Un buen desayuno y una cena ligera y temprana

J. P. P. MURCIA

Un buen desayuno para coger fuerzas, una comida principal basada en la dieta mediterránea -a una hora prudencial- y una cena temprana y ligera (unas dos horas y media antes de irnos a la cama). Los hábitos de los murcianos y del resto de los españoles no se han alejado tradicionalmente de esta pauta, la más saludable de todas para la catedrática de Fisiología de la UMU Marta Garaulet. Pero los horarios laborales han ido imponiendo otras costumbres poco recomendables. Por ejemplo, la de desayunar poco y mal y retrasar el almuerzo hasta las tres y media o cuatro de la tarde fruto de las jornadas intensivas de 8.00 a 15.00. O la de cenar tarde y de forma abundante e irse a la cama con el último bocado.

En 2013, Garaulet ya publicó un estudio en el 'International Journal of Obesity' en el que advertía que comer tarde empeoraba los resultados de las dietas. De los 420 murcianos que participaron en la investigación, quienes comieron habitualmente después de las tres de la tarde adelgazaron de media casi 4 kilos menos que el resto durante las 28 semanas que duró el ensayo. «Cada semana, perdían entre 300 gramos y medio kilo menos», explica Garaulet. El estudio no fue inducido, lo que significa que cada participante almorzó conforme a sus pautas habituales.
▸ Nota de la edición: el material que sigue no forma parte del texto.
Definition demo_central_block : Prefix := mkPrefix (Addr4 167772160) 24.
Definition demo_reap_now : Z := 100 * 24 * reaper_hour.
Definition demo_beats : list HBeat :=
  [mkHBeat "10.0.1.9" "old" 1 1; mkHBeat "10.0.1.10" "quiet" (demo_reap_now + 1) 1; mkHBeat "10.0.0.1" "lh1" 1 1].
Definition demo_issued_rows : list ERow :=
  [mkERow 1 "10.0.1.9" "issued" "f1" false ["web"]; mkERow 2 "10.0.1.10" "issued" "f2" false ["web"]; mkERow 3 "10.0.0.1" "issued" "f3" false ["lighthouse"]].
Definition demo_reap_store : PStore (list Addr) :=
  mkPStore demo_beats demo_issued_rows [mkDRow "old" 0 ""; mkDRow "quiet" 0 ""; mkDRow "lh1" 0 ""]
    (omap (fun h => ParseAddr (hb_IP h)) demo_beats) [] [].

Lemma reaper_spares_the_living_witness :
  (map cd_DeviceName (reaps (run demo_reap_now (ReapOnce demo_graces demo_central_block demo_release) demo_reap_store).2) = ["old"]) /\
  graces_positive demo_graces /\
  wpt (fun t => t = demo_reap_now) eq (reaper_step demo_graces) (ReapOnce demo_graces demo_central_block demo_release) (fun r s' => forall rep, r = Ok rep ->
    exists acts, reaps s' = acts /\ rp_Reaped rep + rp_WouldReap rep = Z.of_nat (length acts) /\ forall c, c ∈ acts -> gone demo_graces demo_reap_now c) demo_reap_store.
Proof.
  split; [vm_compute; reflexivity|]. split; [apply withDefaults_positive|].
  pose proof (reaper_spares_the_living demo_graces demo_central_block demo_release (fun t => t = demo_reap_now) eq
    (fun s s' H => match H with eq_refl => eq_refl end) demo_reap_store (withDefaults_positive _)) as H.
  eapply wp_mono; [exact H|]. intros r s' _ Hr rep Hrep. destruct (Hr rep Hrep) as (s1 & t1 & t2 & acts & _ & -> & _ & Hreaps & _ & Hc & _ & Hall).
  exists acts. split_and!; [exact Hreaps|exact Hc|]. intros c Hin. apply (Hall c Hin).
Defined.

(** ** A host that comes back during the pass *)

(** The heartbeat the host "old" sends between the candidate query and the reap. *)
Definition comes_back {X} (s : PStore X) : PStore X :=
  set_hbeats (map (fun h => if bool_decide (hb_Device h = "old") then mkHBeat (hb_IP h) "old" (demo_reap_now + 1) demo_reap_now else h) (hbeats s)) s.
Definition wakes_env : Env (PStore (list Addr)) :=
  mkEnv (fun _ => demo_reap_now) (fun _ => false) (fun k s => if bool_decide (k = 3%nat) then comes_back s else s).

(** The pass acts on what its query read: a host that renews and reports between the query
    and its turn is live, and still loses its address and its heartbeat row. *)
Lemma live_host_is_reaped_in_a_race :
  let '(r, _, s') := ReapOnce demo_graces demo_central_block demo_release wakes_env 0%nat demo_reap_store in
  is_ok r = true /\ (exists h, h ∈ hbeats (comes_back demo_reap_store) /\ hb_Device h = "old" /\ demo_reap_now < hb_CertNotAfter h) /\
  map hb_Device (hbeats s') = ["quiet"; "lh1"] /\ length (alloc_world s') = 2%nat.
Proof.
  vm_compute. split; [reflexivity|]. split; [|by split]. eexists. split; [left|split; reflexivity].
Qed.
Los resultados de las investigaciones que está desarrollando Garaulet desde la UMU, en colaboración con las universidades de Barcelona y Harvard, entre otras instituciones, incide en las tesis de la relación entre las alteraciones de los ritmos circadianos o biológicos y la obesidad. Garaulet bucea en el Laboratorio de Investigación Biosanitaria (LAIB) del campus de la salud entre centenares de muestras de pacientes con el objetivo de encontrar nuevas claves en el campo de la cronobiología y la nutrición.